Sort through the entries below and pull out lines containing the word "shallow".
[Opening Provided records section]
(** * GithubInputPage: the analysis screen of the GitHub profile analyzer

    A shallow embedding of [Github-Analyzer/src/components/GithubInputPage.jsx]: the
    module-level helpers ([fetchWithTimeout], [getResponseError],
    [sanitizeLogEntry], [formatBytes]), the [handleAnalyze] handler of the
    component and the [derivedCareerActions] memo, followed by the
    properties the specification states about them.

    Conventions of the model:
    - a JavaScript string is the list of its UTF-16 code units;
    - a Number is an IEEE 754 double (module [Num]): it is compared by
      its exact value and printed as Number::toString prints it; only
      the byte count of [formatBytes] and the positions, lengths and
      status codes of the source are taken as integers;
    - a JSON object is the list of its own properties in enumeration
      order (the order [Object.entries] walks);
    - React state setters act at once on the state record: the updates
      queued by one handler are applied in program order, and the
      functional updater of [setLogs] sees the list left by the previous
      one. *)

From Stdlib Require Import String Ascii ZArith NArith Bool Lia Arith List.
From Stdlib Require Import DecimalString.
From Stdlib Require DecimalPos DecimalZ.
Import ListNotations.

Local Open Scope Z_scope.

(* ===================================================================== *)
(** ** JavaScript strings *)
(* ===================================================================== *)

Module Js.

(** A string is a sequence of UTF-16 code units. *)
Definition jsstring := list N.
(** * Py2CppTransformer: the rewriting pipeline of py2cpp_transformer.py

    A shallow embedding of [ReservoirEcho/reservoircpp_cpp/py2cpp_transformer.py].
    Text is a [string]; a character is an [ascii], read as a code point
    below 256.  The passes of the transformer are built from Python's [re]
    module and from methods of [str]; both are embedded here as executable
    functions, so that every pass can be evaluated on a concrete unit. *)

From Stdlib Require Import Ascii String List ZArith NArith Lia Bool.
From stdpp Require Import base gmap strings list.
Import ListNotations.

Local Open Scope N_scope.

(** ** Characters *)

Module Chars.

Definition code (c : ascii) : N := N_of_ascii c.

Definition between (lo hi : N) (c : ascii) : bool :=
  (lo <=? code c) && (code c <=? hi).

Definition LF : ascii := ascii_of_N 10.
Definition DQUOTE : ascii := ascii_of_N 34.
Definition SQUOTE : ascii := ascii_of_N 39.

(** [str.isspace] on one character, which is also the class [\s] of a
    [str] pattern: TAB..CR, FS..US, the space, NEL and NBSP. *)
Definition isspace (c : ascii) : bool :=
  between 9 13 c || between 28 32 c || (code c =? 133) || (code c =? 160).

(** [str.isdigit] on one character: the ten digits and the superscripts
    two, three and one. *)
Definition isdigit (c : ascii) : bool :=
  between 48 57 c || between 178 179 c || (code c =? 185).

(** [str.isalnum] on one character below 256. *)
Definition isalnum (c : ascii) : bool :=
  between 48 57 c || between 65 90 c || between 97 122 c
  || (code c =? 170) || between 178 179 c || (code c =? 181)
  || between 185 186 c || between 188 190 c
  || between 192 214 c || between 216 246 c || between 248 255 c.

(** The class [\w]. *)
Definition isword (c : ascii) : bool := isalnum c || (code c =? 95).

(** The class [\S]. *)
Definition nonspace (c : ascii) : bool := negb (isspace c).

(** [.] without [re.DOTALL], and with it. *)
Definition dot (c : ascii) : bool := negb (code c =? 10).
Definition dotall (_ : ascii) : bool := true.

Definition ischar (d c : ascii) : bool := code c =? code d.
Definition notchar (d c : ascii) : bool := negb (ischar d c).

(** [str.lower] on one character below 256. *)
Definition lower (c : ascii) : ascii :=
  if between 65 90 c || between 192 214 c || between 216 222 c
  then ascii_of_N (code c + 32) else c.

(** [str.upper] on one character; the three characters of the range whose
    upper case is longer or lies above 255 are kept as they are. *)
Definition upper (c : ascii) : ascii :=
  if between 97 122 c || between 224 246 c || between 248 254 c
  then ascii_of_N (code c - 32) else c.

End Chars.

Local Close Scope N_scope.
(** * nvidia-license-server-exporter: the snapshot fetcher and its cache

    A shallow embedding of the packages of the exporter:

    - [cls]: the hierarchical fetch-and-aggregate pipeline of
      [Client.FetchSnapshot] and [Client.fetchActiveLeaseUsage], and the
      client with the requests it sends;
    - [snapshot]: the TTL cache with stale fallback of [Service];
    - [exporter] and [otel]: the collector of the pull protocol and the
      observations of the push protocol, both fed from the cache;
    - [main]: the defaults read from the environment and the start of the
      command.

    Conventions of the embedding.

    - Go's [float64] quantities (lease counts, allotments, durations in
      seconds) are exact rationals [Qc]; rounding, infinities and NaN are not
      represented.  Where a property depends on them, the accumulation of
      lease counts is embedded once more in [binary64], on IEEE binary64
      numbers.
    - Go's [int] identifiers are [Z]; no arithmetic is done on them.
    - [time.Time] is the number of nanoseconds elapsed since Go's zero
      [time.Time], so that the zero value is [0]; [time.Duration] is a number
      of nanoseconds.
    - Go maps are [gmap]s, Go sets ([map[K]struct{}]) are [gset]s; a missing key
      reads as the zero value of the element type, as in Go.
    - The licensing API behind [doJSON] is an oracle, [Upstream], giving for
      each endpoint either the decoded payload or an error.
    - An [errgroup] fan-out is executed one task after the other, in the order
      of submission, and stops at the first error.  The parts of the
      aggregation that do not depend on the schedule are stated over arbitrary
      sequences of leases. *)

From Stdlib Require Import QArith Qcanon Ascii.
From Stdlib Require PrimFloat SpecFloat FloatOps.
From stdpp Require Import base numbers option strings list gmap fin_maps.
From stdpp Require Import pretty.

Open Scope Z_scope.
Open Scope Qc_scope.

Abbreviation float64 := Qc.
Abbreviation Time := Z (only parsing).
Abbreviation Duration := Z (only parsing).

(** ** Strings *)

(** A string is a Go string: a sequence of bytes, UTF-8 for text, as the
    strings decoded from JSON are.  [strings.TrimSpace] removes the leading
    and the trailing runes that [unicode.IsSpace] accepts: the six of ASCII
    (tab, line feed, vertical tab, form feed, carriage return, space), and
    U+0085, U+00A0, U+1680, U+2000 to U+200A, U+2028, U+2029, U+202F, U+205F
    and U+3000, which take two or three bytes. *)
Definition asciiSpace (c : ascii) : bool :=
  let n := Ascii.nat_of_ascii c in
  ((9 <=? n)%nat && (n <=? 13)%nat) || (n =? 32)%nat.

Definition space2 (c1 c2 : ascii) : bool :=
  let n1 := Ascii.nat_of_ascii c1 in
  let n2 := Ascii.nat_of_ascii c2 in
  (n1 =? 194)%nat && ((n2 =? 133)%nat || (n2 =? 160)%nat).

Definition space3 (c1 c2 c3 : ascii) : bool :=
  let n1 := Ascii.nat_of_ascii c1 in
  let n2 := Ascii.nat_of_ascii c2 in
  let n3 := Ascii.nat_of_ascii c3 in
  ((n1 =? 225)%nat && (n2 =? 154)%nat && (n3 =? 128)%nat)
  || ((n1 =? 226)%nat && (n2 =? 128)%nat
      && (((128 <=? n3)%nat && (n3 <=? 138)%nat)
          || (n3 =? 168)%nat || (n3 =? 169)%nat || (n3 =? 175)%nat))
  || ((n1 =? 226)%nat && (n2 =? 129)%nat && (n3 =? 159)%nat)
  || ((n1 =? 227)%nat && (n2 =? 128)%nat && (n3 =? 128)%nat).

(** The string without its leading white space; with [back], the bytes of
    [s] and of the result are in reverse order, so that a rune is met last
    byte first. *)
Fixpoint trimLeading (back : bool) (s : string) : string :=
  match s with
  | EmptyString => EmptyString
  | String c1 rest1 =>
      if asciiSpace c1 then trimLeading back rest1
      else
        match rest1 with
        | EmptyString => s
        | String c2 rest2 =>
            if (if back then space2 c2 c1 else space2 c1 c2)
            then trimLeading back rest2
            else
              match rest2 with
              | EmptyString => s
              | String c3 rest3 =>
                  if (if back then space3 c3 c2 c1 else space3 c1 c2 c3)
                  then trimLeading back rest3
                  else s
              end
        end
  end.

Definition TrimSpace (s : string) : string :=
  String.rev (trimLeading true (String.rev (trimLeading false s))).

(** ** Errors and fallible calls *)

(** An error is what [doJSON] reports, possibly wrapped by the [fmt.Errorf]
    calls of the three fan-out phases, which add the identifiers of the failing
    sub-call. *)
Inductive error : Type :=
  | UpstreamError (msg : string)
  | ListLicenseServersError (virtualGroupID : Z) (cause : error)
  | ListActiveLeasesError (virtualGroupID : Z) (serviceInstanceID : string)
      (cause : error)
  | ListLicensePoolsError (serverID : string) (virtualGroupID : Z)
      (cause : error).

Inductive result (A : Type) : Type :=
  | Ok (a : A)
  | Err (e : error).
Arguments Ok {A} a.
Arguments Err {A} e.

#[global] Instance result_ret : MRet result := λ A a, Ok a.
#[global] Instance result_bind : MBind result := λ A B k r,
  match r with
  | Ok a => k a
  | Err e => Err e
  end.

(** [fmt.Errorf("...: %w", err)] around a failing call. *)
Definition wrapErr {A : Type} (w : error → error) (r : result A) : result A :=
  match r with
  | Ok a => Ok a
  | Err e => Err (w e)
  end.

(** [g.Go(task)] for every element of [l], then [g.Wait()]: the tasks update
    the shared accumulator [s] in turn; the first error is returned. *)
Fixpoint errgroupRun {A S : Type} (task : A → S → result S) (l : list A) (s : S)
  : result S :=
  match l with
  | [] => Ok s
  | x :: rest =>
      match task x s with
      | Ok s' => errgroupRun task rest s'
      | Err e => Err e
      end
  end.

Definition isOk {A : Type} (r : result A) : bool :=
  match r with Ok _ => true | Err _ => false end.

(** [m[k] += v] on a Go map of numbers. *)
Definition addTo `{Countable K} (k : K) (v : float64) (m : gmap K float64)
  : gmap K float64 :=
  <[k := default 0 (m !! k) + v]> m.

Definition maxFloat64 (a b : float64) : float64 :=
  if decide (b < a) then a else b.

(** ** Package [cls]: payloads of the licensing API *)

Module cls.

Module entitlementFeature.
Record entitlementFeature : Type := mk {
  FeatureName : string;
  FeatureVersion : string;
  ProductName : string;
  LicenseType : string;
  TotalQuantity : float64;
  InUseQuantity : float64;
  UnassignedQuantity : float64 }.
End entitlementFeature.
Abbreviation entitlementFeature := entitlementFeature.entitlementFeature.

Module entitlementProductKey.
Record entitlementProductKey : Type := mk {
  EntitlementFeatures : list entitlementFeature }.
End entitlementProductKey.
Abbreviation entitlementProductKey :=
  entitlementProductKey.entitlementProductKey.

Module entitlementSummary.
Record entitlementSummary : Type := mk {
  EntitlementProductKeys : list entitlementProductKey }.
End entitlementSummary.
Abbreviation entitlementSummary := entitlementSummary.entitlementSummary.

Module virtualGroup.
Record virtualGroup : Type := mk {
  ID : Z;
  Name : string;
  Entitlements : list entitlementSummary }.
End virtualGroup.
Abbreviation virtualGroup := virtualGroup.virtualGroup.

Module licenseServerFeature.
Record licenseServerFeature : Type := mk {
  ID : string;
  FeatureName : string;
  ProductName : string;
  LicenseType : string;
  TotalQuantity : float64 }.
Definition zero : licenseServerFeature := mk "" "" "" "" 0.
End licenseServerFeature.
Abbreviation licenseServerFeature := licenseServerFeature.licenseServerFeature.

Module licenseServer.
Record licenseServer : Type := mk {
  ID : string;
  Name : string;
  Status : string;
  VirtualGroupID : Z;
  VirtualGroupName : string;
  DeployedOn : string;
  LeasingMode : string;
  ServiceInstanceID : string;
  LicenseServerFeatures : list licenseServerFeature }.
Definition zero : licenseServer := mk "" "" "" 0%Z "" "" "" "" [].
End licenseServer.
Abbreviation licenseServer := licenseServer.licenseServer.

Module licensePoolFeature.
Record licensePoolFeature : Type := mk {
  LicenseServerFeatureID : string;
  TotalAllotment : float64;
  InUse : float64 }.
End licensePoolFeature.
Abbreviation licensePoolFeature := licensePoolFeature.licensePoolFeature.

Module licensePool.
Record licensePool : Type := mk {
  ID : string;
  Name : string;
  LicensePoolFeatures : list licensePoolFeature }.
End licensePool.
Abbreviation licensePool := licensePool.licensePool.

Module activeLease.
Record activeLease : Type := mk {
  LeaseID : string;
  FeatureName : string;
  LeaseCount : float64;
  LicenseAllotmentFeatureID : string }.
End activeLease.
Abbreviation activeLease := activeLease.activeLease.

Module activeLeaseAdditionalProperties.
Record activeLeaseAdditionalProperties : Type := mk {
  LicenseServerID : string;
  LicenseServerName : string }.
End activeLeaseAdditionalProperties.
Abbreviation activeLeaseAdditionalProperties :=
  activeLeaseAdditionalProperties.activeLeaseAdditionalProperties.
[Closing Provided records section]
Completed task =>
    A shallow embedding of [Github-Analyzer/src/components/GithubInputPage.jsx]: the
    A shallow embedding of [ReservoirEcho/reservoircpp_cpp/py2cpp_transformer.py].
    A shallow embedding of the packages of the exporter:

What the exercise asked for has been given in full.